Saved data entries

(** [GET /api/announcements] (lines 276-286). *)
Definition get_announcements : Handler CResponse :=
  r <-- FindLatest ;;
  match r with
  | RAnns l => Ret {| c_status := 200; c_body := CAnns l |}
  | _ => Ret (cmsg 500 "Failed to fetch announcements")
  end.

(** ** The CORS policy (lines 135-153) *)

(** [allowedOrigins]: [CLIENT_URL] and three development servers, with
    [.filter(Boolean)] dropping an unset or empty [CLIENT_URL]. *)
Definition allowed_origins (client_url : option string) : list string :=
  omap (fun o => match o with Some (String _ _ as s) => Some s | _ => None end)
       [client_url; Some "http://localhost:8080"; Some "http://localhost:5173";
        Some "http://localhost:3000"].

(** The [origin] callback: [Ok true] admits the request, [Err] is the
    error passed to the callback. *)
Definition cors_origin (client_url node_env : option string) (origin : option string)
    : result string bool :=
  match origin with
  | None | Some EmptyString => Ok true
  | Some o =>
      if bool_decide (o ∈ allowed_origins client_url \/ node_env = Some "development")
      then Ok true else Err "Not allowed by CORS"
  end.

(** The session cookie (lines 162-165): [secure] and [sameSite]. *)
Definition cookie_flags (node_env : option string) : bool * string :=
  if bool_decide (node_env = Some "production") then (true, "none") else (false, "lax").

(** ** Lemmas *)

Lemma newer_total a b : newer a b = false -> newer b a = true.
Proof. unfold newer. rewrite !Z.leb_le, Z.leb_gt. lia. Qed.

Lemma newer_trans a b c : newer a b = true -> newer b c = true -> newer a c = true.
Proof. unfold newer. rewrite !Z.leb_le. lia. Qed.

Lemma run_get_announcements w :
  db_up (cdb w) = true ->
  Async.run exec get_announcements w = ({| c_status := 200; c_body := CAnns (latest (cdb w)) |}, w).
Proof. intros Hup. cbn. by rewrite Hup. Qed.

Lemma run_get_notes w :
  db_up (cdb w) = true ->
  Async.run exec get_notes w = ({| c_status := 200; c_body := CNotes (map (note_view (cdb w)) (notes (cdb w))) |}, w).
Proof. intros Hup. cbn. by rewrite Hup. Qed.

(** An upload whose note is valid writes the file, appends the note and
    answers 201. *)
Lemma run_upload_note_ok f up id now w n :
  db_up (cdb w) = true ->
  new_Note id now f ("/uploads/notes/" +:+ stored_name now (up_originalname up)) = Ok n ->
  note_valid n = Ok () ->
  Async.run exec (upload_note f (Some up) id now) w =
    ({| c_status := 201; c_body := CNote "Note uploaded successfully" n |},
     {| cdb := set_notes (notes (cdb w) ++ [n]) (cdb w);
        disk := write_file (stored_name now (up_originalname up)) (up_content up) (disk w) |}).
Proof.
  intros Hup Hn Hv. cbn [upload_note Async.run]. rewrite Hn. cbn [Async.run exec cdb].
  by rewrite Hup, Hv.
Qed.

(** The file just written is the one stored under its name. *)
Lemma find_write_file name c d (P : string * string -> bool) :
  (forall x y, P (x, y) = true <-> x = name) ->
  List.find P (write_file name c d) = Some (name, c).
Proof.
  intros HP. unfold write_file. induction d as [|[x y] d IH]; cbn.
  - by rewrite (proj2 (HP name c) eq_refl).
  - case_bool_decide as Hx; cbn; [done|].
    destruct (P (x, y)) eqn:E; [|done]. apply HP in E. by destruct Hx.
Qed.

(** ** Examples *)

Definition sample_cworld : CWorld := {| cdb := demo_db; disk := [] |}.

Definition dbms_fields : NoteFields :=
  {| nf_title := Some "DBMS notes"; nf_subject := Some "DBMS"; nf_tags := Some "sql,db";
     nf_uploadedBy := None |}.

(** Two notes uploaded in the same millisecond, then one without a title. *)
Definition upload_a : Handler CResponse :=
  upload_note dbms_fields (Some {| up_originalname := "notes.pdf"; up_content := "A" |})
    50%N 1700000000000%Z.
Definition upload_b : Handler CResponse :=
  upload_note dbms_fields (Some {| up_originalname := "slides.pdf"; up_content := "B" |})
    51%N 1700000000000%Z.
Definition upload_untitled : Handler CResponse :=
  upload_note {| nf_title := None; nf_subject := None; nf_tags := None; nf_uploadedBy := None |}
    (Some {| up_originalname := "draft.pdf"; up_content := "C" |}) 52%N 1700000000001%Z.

The task: Each line above with the word "intros" needs to be copied.

Response area:
Proof. intros Hup. cbn. by rewrite Hup. Qed.
Proof. intros Hup. cbn. by rewrite Hup. Qed.
  intros Hup Hn Hv. cbn [upload_note Async.run]. rewrite Hn. cbn [Async.run exec cdb].
  intros HP. unfold write_file. induction d as [|[x y] d IH]; cbn.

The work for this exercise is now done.